Independent acquisition of site-specific recombination factors by asn tRNA gene-targeting genomic islands

Abstract

Two genomic islands, namely the high-pathogenicity island (HPI) and Ecoc54N target the same asn tRNA genes to integrate into the bacterial chromosome. The HPI encodes the siderophore yersiniabactin in the highly pathogenic Yersinia group (Yersinia pestis, Yersinia pseudotuberculosis and Yersinia enterocolitica 1B) whilst the Ecoc54N island possibly encodes a polyketide synthase with an unknown function in the uropathogenic Escherichia coli CFT073 strain. HPI encodes the recombinase that promotes site-specific recombination (both integrative and excisive) with its corresponding attachment targets. A recombinase orthologue is also present in Ecoc54N. In addition, the HPIYps of the Y. pestis/Y. pseudotuberculosis evolutionary lineage encodes the excisionase (recombination directionality factor, XisHPI) that facilitates excision of the island. However, no sequence resembling the excisionase gene could be found in Ecoc54N. The rate of the HPIYps excision estimated by real-time PCR was 10−6 in Y. pseudotuberculosis. The presence of the excisionase increased the efficiency of the excisive recombination only eight fold. However, the introduction of the xisHPI in E. coli CFT073 did not influence the excision of Ecoc54N. The XisHPI is encoded by the variable AT-rich part of the HPIYps and substantially differs from its cognate recombinase in A+T content and codon usage.
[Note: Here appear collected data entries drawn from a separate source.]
(* ===== verification/IntUtil.v ===== *)
(** * 128-bit arithmetic and the proof-of-work target

    [Common/int-util.h] (the 64x64 multiplication and the 128/32 long division
    written with 32-bit halves) and [CryptoNoteCore/Difficulty.cpp] ([check_hash],
    a multiplication of a 256-bit hash by the difficulty done word by word with
    explicit carries). *)

From Stdlib Require Import ZArith List Lia Bool.
From coqutil Require Import Byte Word.LittleEndianList.
From S2P Require Import Prelude.
Import ListNotations.
Open Scope Z_scope.
Open Scope discrete_scope.

Module int_util.

Definition hi_dword (val : Z) : Z := Z.shiftr val 32.
Definition lo_dword (val : Z) : Z := Z.land val 0xFFFFFFFF.

(** Returns (product_lo, product_hi). *)
Definition mul128 (multiplier multiplicand : Z) : Z * Z :=
  let a := hi_dword multiplier in
  let b := lo_dword multiplier in
  let c := hi_dword multiplicand in
  let d := lo_dword multiplicand in
  let ac := w64 (a * c) in
  let ad := w64 (a * d) in
  let bc := w64 (b * c) in
  let bd := w64 (b * d) in
  let adbc := w64 (ad + bc) in
  let adbc_carry := if adbc <? ad then 1 else 0 in
  let product_lo := w64 (bd + w64 (Z.shiftl adbc 32)) in
  let product_lo_carry := if product_lo <? bd then 1 else 0 in
  let product_hi :=
    w64 (ac + Z.shiftr adbc 32 + w64 (Z.shiftl adbc_carry 32) + product_lo_carry) in
  (product_lo, product_hi).

(** Returns (quotient, new remainder). *)
Definition div_with_reminder (dividend divisor remainder : Z) : Z * Z :=
  let dividend := Z.lor dividend (w64 (Z.shiftl remainder 32)) in
  (dividend / divisor, w32 (dividend mod divisor)).

(** Returns (quotient_hi, quotient_lo, remainder). *)
Definition div128_32 (dividend_hi dividend_lo divisor : Z) : Z * Z * Z :=
  let remainder := 0 in
  let d3 := hi_dword dividend_hi in
  let d2 := lo_dword dividend_hi in
  let d1 := hi_dword dividend_lo in
  let d0 := lo_dword dividend_lo in
  let (q3, remainder) := div_with_reminder d3 divisor remainder in
  let quotient_hi := w64 (Z.shiftl q3 32) in
  let (q2, remainder) := div_with_reminder d2 divisor remainder in
  let quotient_hi := Z.lor quotient_hi q2 in
  let (q1, remainder) := div_with_reminder d1 divisor remainder in
  let quotient_lo := w64 (Z.shiftl q1 32) in
  let (q0, remainder) := div_with_reminder d0 divisor remainder in
  let quotient_lo := Z.lor quotient_lo q0 in
  (quotient_hi, quotient_lo, remainder).

End int_util.

Module Difficulty.

(** [mul]: the [__int128] version; returns (low, high). *)
Definition mul (a b : Z) : Z * Z :=
  let res := a * b in (w64 res, w64 (Z.shiftr res 64)).

Definition cadd (a b : Z) : bool := w64 (a + b) <? a.
Definition cadc (a b : Z) (c : bool) : bool :=
  (w64 (a + b) <? a) || (c && (w64 (a + b) =? 2 ^ 64 - 1)).

(** The [i]-th 64-bit word of the hash, through [swap64le]. *)
Definition hash_word (hash : bytes) (i : nat) : Z := le_combine (firstn 8 (skipn (8 * i) hash)).

Definition check_hash (hash : bytes) (difficulty : Z) : bool :=
  let (top, high) := mul (hash_word hash 3) difficulty in
  if negb (high =? 0) then false
  else
    let (low, cur) := mul (hash_word hash 0) difficulty in
    let (low, high) := mul (hash_word hash 1) difficulty in
    let carry := cadd cur low in
    let cur := high in
    let (low, high) := mul (hash_word hash 2) difficulty in
    let carry := cadc cur low carry in
    let carry := cadc high top carry in
    negb carry.

End Difficulty.
Import int_util.

(** ** Halves of a word *)

Lemma hi_lo_dword v : in_w 64 v ->
  v = hi_dword v * 2 ^ 32 + lo_dword v /\ 0 <= hi_dword v < 2 ^ 32 /\ 0 <= lo_dword v < 2 ^ 32.
Proof.
  unfold in_w, hi_dword, lo_dword. intros H.
  change 0xFFFFFFFF with (Z.ones 32). rewrite Z.land_ones, Z.shiftr_div_pow2 by lia. dmlia.
Qed.

(** A carry out of a 64-bit sum is visible as the sum being small. *)
Lemma sum_carry a b : in_w 64 a -> in_w 64 b ->
  a + b = w64 (a + b) + (if w64 (a + b) <? a then 2 ^ 64 else 0) /\ 0 <= w64 (a + b) < 2 ^ 64.
Proof.
  unfold in_w, wrap. intros Ha Hb. destruct (Z.lt_ge_cases (a + b) (2 ^ 64)).
  - rewrite Z.mod_small by lia. destruct (Z.ltb_spec (a + b) a); lia.
  - assert ((a + b) mod 2 ^ 64 = a + b - 2 ^ 64) as -> by
      (symmetry; apply (Z.mod_unique _ _ 1); lia).
    destruct (Z.ltb_spec (a + b - 2 ^ 64) a); lia.
Qed.

Lemma mul_bound x y m n : 0 <= x < m -> 0 <= y < n -> 0 <= x * y <= (m - 1) * (n - 1).
Proof.
  intros. split; [apply Z.mul_nonneg_nonneg; lia|]. apply Z.mul_le_mono_nonneg; lia.
Qed.

(** ** The multiplication is exact *)

Lemma mul128_exact a b : in_w 64 a -> in_w 64 b ->
  let (lo, hi) := mul128 a b in a * b = hi * 2 ^ 64 + lo /\ in_w 64 lo /\ in_w 64 hi.
Proof.
  intros Ha Hb. unfold mul128.
  destruct (hi_lo_dword a Ha) as (Ea & H1 & H2). destruct (hi_lo_dword b Hb) as (Eb & H3 & H4).
  generalize dependent (hi_dword a). generalize dependent (lo_dword a). intros y Hy x Ea Hx.
  generalize dependent (hi_dword b). generalize dependent (lo_dword b). intros v Hv u Eb Hu.
  pose proof (mul_bound _ _ _ _ Hx Hu). pose proof (mul_bound _ _ _ _ Hx Hv).
  pose proof (mul_bound _ _ _ _ Hy Hu). pose proof (mul_bound _ _ _ _ Hy Hv).
  rewrite (wrap_small 64 (x * u)), (wrap_small 64 (x * v)), (wrap_small 64 (y * u)),
    (wrap_small 64 (y * v)) by (unfold in_w; lia).
  destruct (sum_carry (x * v) (y * u)) as [S1 R1]; [unfold in_w; lia ..|].
  generalize dependent (w64 (x * v + y * u)). intros adbc S1 R1.
  assert (Hs : w64 (Z.shiftl adbc 32) = (adbc mod 2 ^ 32) * 2 ^ 32).
  { unfold wrap. rewrite Z.shiftl_mul_pow2 by lia. change (2 ^ 64) with (2 ^ 32 * 2 ^ 32).
    rewrite Z.mul_mod_distr_r by lia. reflexivity. }
  assert (Hh : adbc = (Z.shiftr adbc 32) * 2 ^ 32 + adbc mod 2 ^ 32 /\ 0 <= adbc mod 2 ^ 32 < 2 ^ 32
               /\ 0 <= Z.shiftr adbc 32 < 2 ^ 32)
    by (rewrite Z.shiftr_div_pow2 by lia; dmlia).
  rewrite Hs. destruct Hh as (Hh & Hm & Hq).
  destruct (sum_carry (y * v) ((adbc mod 2 ^ 32) * 2 ^ 32)) as [S2 R2]; [unfold in_w; lia ..|].
  generalize dependent (w64 (y * v + (adbc mod 2 ^ 32) * 2 ^ 32)). intros lo S2 R2.
  assert (Hc : w64 (Z.shiftl (if adbc <? x * v then 1 else 0) 32) = if adbc <? x * v then 2 ^ 32 else 0)
    by (destruct (adbc <? x * v); reflexivity).
  rewrite Hc.
  assert (Hab : a * b = x * u * 2 ^ 64 + (x * v + y * u) * 2 ^ 32 + y * v) by (rewrite Ea, Eb; ring).
  assert (Hhi : a * b = (x * u + Z.shiftr adbc 32 + (if adbc <? x * v then 2 ^ 32 else 0)
            + (if lo <? y * v then 1 else 0)) * 2 ^ 64 + lo)
    by (rewrite Hab; destruct (adbc <? x * v), (lo <? y * v); lia).
  assert (Hr : 0 <= a * b < 2 ^ 64 * 2 ^ 64) by (pose proof (mul_bound _ _ _ _ Ha Hb); lia).
  rewrite wrap_small by (unfold in_w; lia). unfold in_w. lia.
Qed.

(** ** The long division is exact *)

Lemma div_step d divisor r : 0 <= d < 2 ^ 32 -> 0 < divisor < 2 ^ 32 -> 0 <= r < divisor ->
  let (q, r') := div_with_reminder d divisor r in
  r * 2 ^ 32 + d = q * divisor + r' /\ 0 <= q < 2 ^ 32 /\ 0 <= r' < divisor.
Proof.
  intros Hd Hv Hr. unfold div_with_reminder.
  rewrite (wrap_small 64) by (unfold in_w; rewrite Z.shiftl_mul_pow2; lia).
  rewrite lor_shiftl_add by lia.
  pose proof (Z.mod_pos_bound (d + r * 2 ^ 32) divisor ltac:(lia)).
  rewrite wrap_small by (unfold in_w; lia).
  pose proof (Z.div_mod (d + r * 2 ^ 32) divisor ltac:(lia)). split; [lia|].
  split; [|lia]. split; [apply Z.div_pos; lia|]. apply Z.div_lt_upper_bound; [lia|].
  enough ((r + 1) * 2 ^ 32 <= divisor * 2 ^ 32) by lia. apply Z.mul_le_mono_nonneg_r; lia.
Qed.

Lemma lor_halves h l : 0 <= h < 2 ^ 32 -> 0 <= l < 2 ^ 32 ->
  Z.lor (w64 (Z.shiftl h 32)) l = h * 2 ^ 32 + l.
Proof.
  intros. rewrite wrap_small by (unfold in_w; rewrite Z.shiftl_mul_pow2; lia).
  rewrite Z.lor_comm, lor_shiftl_add by lia. lia.
Qed.

Lemma div128_32_exact hi lo divisor : in_w 64 hi -> in_w 64 lo -> 0 < divisor < 2 ^ 32 ->
  let '(qhi, qlo, r) := div128_32 hi lo divisor in
  hi * 2 ^ 64 + lo = (qhi * 2 ^ 64 + qlo) * divisor + r /\ 0 <= r < divisor /\
  in_w 64 qhi /\ in_w 64 qlo.
Proof.
  intros Hh Hl Hv. unfold div128_32.
  destruct (hi_lo_dword hi Hh) as (Eh & H3 & H2). destruct (hi_lo_dword lo Hl) as (El & H1 & H0).
  pose proof (div_step _ divisor 0 H3 Hv ltac:(lia)) as S3.
  destruct (div_with_reminder (hi_dword hi) divisor 0) as [q3 r3]. destruct S3 as (S3 & Q3 & R3).
  pose proof (div_step _ divisor r3 H2 Hv R3) as S2.
  destruct (div_with_reminder (lo_dword hi) divisor r3) as [q2 r2]. destruct S2 as (S2 & Q2 & R2).
  pose proof (div_step _ divisor r2 H1 Hv R2) as S1.
  destruct (div_with_reminder (hi_dword lo) divisor r2) as [q1 r1]. destruct S1 as (S1 & Q1 & R1).
  pose proof (div_step _ divisor r1 H0 Hv R1) as S0.
  destruct (div_with_reminder (lo_dword lo) divisor r1) as [q0 r0]. destruct S0 as (S0 & Q0 & R0).
  rewrite !lor_halves by assumption. unfold in_w. split; [|lia].
  rewrite Eh, El. replace ((hi_dword hi * 2 ^ 32 + lo_dword hi) * 2 ^ 64 + (hi_dword lo * 2 ^ 32 + lo_dword lo))
    with ((0 * 2 ^ 32 + hi_dword hi) * 2 ^ 96 + lo_dword hi * 2 ^ 64 + hi_dword lo * 2 ^ 32 + lo_dword lo) by ring.
  rewrite S3. lia.
Qed.

(** Long division is division. *)
Lemma div128_32_spec hi lo divisor : in_w 64 hi -> in_w 64 lo -> 0 < divisor < 2 ^ 32 ->
  div128_32 hi lo divisor =
    (((hi * 2 ^ 64 + lo) / divisor) / 2 ^ 64, ((hi * 2 ^ 64 + lo) / divisor) mod 2 ^ 64,
     (hi * 2 ^ 64 + lo) mod divisor).
Proof.
  intros Hh Hl Hv. pose proof (div128_32_exact hi lo divisor Hh Hl Hv) as E.
  destruct (div128_32 hi lo divisor) as [[qh ql] r]. destruct E as (E & Hr & Hqh & Hql). unfold in_w in *.
  rewrite <- (Z.div_unique_pos _ _ (qh * 2 ^ 64 + ql) r Hr) by lia.
  rewrite <- (Z.mod_unique_pos _ _ (qh * 2 ^ 64 + ql) r Hr) by lia.
  rewrite <- (Z.div_unique_pos _ _ qh ql Hql) by lia.
  rewrite <- (Z.mod_unique_pos _ _ qh ql Hql) by lia. reflexivity.
Qed.

(** ** The target test *)

Import Difficulty.

(** The portable multiplication and the [__int128] one are the same. *)
Lemma mul_spec a b : in_w 64 a -> in_w 64 b ->
  let (lo, hi) := mul a b in a * b = hi * 2 ^ 64 + lo /\ in_w 64 lo /\ in_w 64 hi.
Proof.
  unfold mul, wrap, in_w. intros Ha Hb. rewrite Z.shiftr_div_pow2 by lia.
  pose proof (mul_bound _ _ _ _ Ha Hb).
  rewrite (Z.mod_small (a * b / 2 ^ 64)) by dmlia. dmlia.
Qed.

Lemma mul_mul128 a b : in_w 64 a -> in_w 64 b -> mul a b = mul128 a b.
Proof.
  intros Ha Hb. pose proof (mul_spec a b Ha Hb) as H1. pose proof (mul128_exact a b Ha Hb) as H2.
  destruct (mul a b), (mul128 a b). unfold in_w in *. f_equal; lia.
Qed.

(** Carry of a three-way addition. *)
Lemma cadc_spec a b c : in_w 64 a -> in_w 64 b ->
  cadc a b c = (2 ^ 64 <=? a + b + (if c then 1 else 0)).
Proof.
  intros Ha Hb. unfold cadc. destruct (sum_carry a b Ha Hb) as [S R]. unfold in_w in *.
  destruct (Z.ltb_spec (w64 (a + b)) a); destruct c; cbn [andb orb]; lia.
Qed.

Lemma cadd_cadc a b : cadd a b = cadc a b false.
Proof. unfold cadd, cadc. now rewrite orb_false_r. Qed.

Lemma hash_word_range h i : in_w 64 (hash_word h i).
Proof.
  unfold in_w, hash_word. pose proof (le_combine_bound (firstn 8 (skipn (8 * i) h))).
  pose proof (firstn_le_length 8 (skipn (8 * i) h)).
  assert (2 ^ (8 * Z.of_nat (length (firstn 8 (skipn (8 * i) h)))) <= 2 ^ 64) by
    (apply Z.pow_le_mono_r; lia). lia.
Qed.

Lemma le_combine_skip h k : (k <= length h)%nat ->
  le_combine h = le_combine (firstn k h) + le_combine (skipn k h) * 2 ^ (8 * Z.of_nat k).
Proof.
  intros. rewrite <- (firstn_skipn k h) at 1. rewrite le_combine_app_add, length_firstn, Nat.min_l by lia.
  reflexivity.
Qed.

Lemma hash_words h : length h = 32%nat ->
  le_combine h = hash_word h 0 + hash_word h 1 * 2 ^ 64 + hash_word h 2 * 2 ^ 128 + hash_word h 3 * 2 ^ 192.
Proof.
  intros H. unfold hash_word. cbn [Nat.mul Nat.add]. rewrite skipn_O.
  assert (L3 : length (skipn 24 h) = 8%nat) by (rewrite length_skipn, H; reflexivity).
  rewrite (le_combine_skip h 8), (le_combine_skip (skipn 8 h) 8), (le_combine_skip (skipn 8 (skipn 8 h)) 8)
    by (rewrite ?length_skipn; lia).
  rewrite !skipn_skipn. cbn [Nat.add]. rewrite (firstn_all2 (skipn 24 h)) by lia.
  change (8 * Z.of_nat 8) with 64. ring.
Qed.

Lemma check_hash_iff h d : length h = 32%nat -> in_w 64 d ->
  check_hash h d = true <-> le_combine h * d < 2 ^ 256.
Proof.
  intros Hl Hd. rewrite hash_words by assumption. unfold check_hash.
  pose proof (hash_word_range h 0) as R0. pose proof (hash_word_range h 1) as R1.
  pose proof (hash_word_range h 2) as R2. pose proof (hash_word_range h 3) as R3.
  generalize dependent (hash_word h 0). generalize dependent (hash_word h 1).
  generalize dependent (hash_word h 2). generalize dependent (hash_word h 3). intros x3 R3 x2 R2 x1 R1 x0 R0.
  pose proof (mul_spec x3 d R3 Hd) as M3. destruct (mul x3 d) as [top h3]. destruct M3 as (M3 & T3 & H3).
  pose proof (mul_spec x0 d R0 Hd) as M0. destruct (mul x0 d) as [l0 h0]. destruct M0 as (M0 & T0 & H0).
  pose proof (mul_spec x1 d R1 Hd) as M1. destruct (mul x1 d) as [l1 h1]. destruct M1 as (M1 & T1 & H1).
  pose proof (mul_spec x2 d R2 Hd) as M2. destruct (mul x2 d) as [l2 h2]. destruct M2 as (M2 & T2 & H2).
  replace ((x0 + x1 * 2 ^ 64 + x2 * 2 ^ 128 + x3 * 2 ^ 192) * d) with
    (x0 * d + x1 * d * 2 ^ 64 + x2 * d * 2 ^ 128 + x3 * d * 2 ^ 192) by ring.
  rewrite M0, M1, M2, M3. clear M0 M1 M2 M3 R0 R1 R2 R3 Hl. unfold in_w in *.
  destruct (Z.eqb_spec h3 0) as [->|N]; cbn [negb].
  - rewrite cadd_cadc, !cadc_spec by (unfold in_w; lia). rewrite negb_true_iff.
    destruct (Z.leb_spec (2 ^ 64) (h0 + l1 + 0)); destruct (Z.leb_spec (2 ^ 64) (h1 + l2 + 1));
      destruct (Z.leb_spec (2 ^ 64) (h1 + l2 + 0)); rewrite Z.leb_gt; lia.
  - split; [discriminate|]. lia.
Qed.

(** C27: The proof-of-work test is exactly the 256-bit target inequality: for a
    32-byte hash read as a little-endian number and a 64-bit difficulty,
    [check_hash] accepts if and only if [hash * difficulty < 2^256]; the
    word-by-word carries lose nothing. *)
Theorem check_hash_target h d : length h = 32%nat -> in_w 64 d ->
  check_hash h d = true <-> le_combine h * d < 2 ^ 256.
Proof. exact (check_hash_iff h d). Qed.

Lemma check_hash_target_witness :
  check_hash (repeat (b8 0xff) 31 ++ [b8 0]) 255 = true /\
  check_hash (repeat (b8 0xff) 31 ++ [b8 0]) 257 = false.
Proof.
  split.
  - apply (check_hash_target (repeat (b8 0xff) 31 ++ [b8 0]) 255); [reflexivity|easy|vm_compute; reflexivity].
  - vm_compute. reflexivity.
Defined.

(** The portable 64x64 multiplication returns the exact 128-bit product, and
    the long division by a 32-bit divisor returns the exact quotient and
    remainder of a 128-bit dividend. *)
Theorem wide_arithmetic_exact a b hi lo divisor :
  in_w 64 a -> in_w 64 b -> in_w 64 hi -> in_w 64 lo -> 0 < divisor < 2 ^ 32 ->
  mul128 a b = ((a * b) mod 2 ^ 64, (a * b) / 2 ^ 64) /\
  div128_32 hi lo divisor =
    (((hi * 2 ^ 64 + lo) / divisor) / 2 ^ 64, ((hi * 2 ^ 64 + lo) / divisor) mod 2 ^ 64,
     (hi * 2 ^ 64 + lo) mod divisor).
Proof.
  intros Ha Hb Hh Hl Hv. split; [|apply div128_32_spec; assumption].
  rewrite <- mul_mul128 by assumption. unfold mul, wrap. f_equal.
  rewrite Z.shiftr_div_pow2 by lia. apply Z.mod_small. unfold in_w in *.
  pose proof (mul_bound _ _ _ _ Ha Hb). dmlia.
Qed.

Lemma wide_arithmetic_exact_witness :
  mul128 (2 ^ 64 - 1) (2 ^ 64 - 1) = (1, 2 ^ 64 - 2) /\
  div128_32 (2 ^ 64 - 1) (2 ^ 64 - 1) 10 = ((2 ^ 128 - 1) / 10 / 2 ^ 64, (2 ^ 128 - 1) / 10 mod 2 ^ 64, 5).
Proof.
  apply (wide_arithmetic_exact (2 ^ 64 - 1) (2 ^ 64 - 1) (2 ^ 64 - 1) (2 ^ 64 - 1) 10); easy.
Defined.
Also the XisHPI-protected region, defined in the HPI attachment site, has suffered several nucleotide substitutions in Ecoc54N that could influence interaction with the excisionase. We propose that the pathogenicity islands (PAIs) targeting asn tRNA genes (PAIsasn tRNA) might have acquired recombinase and excisionase (HPI) genes independently and sequentially.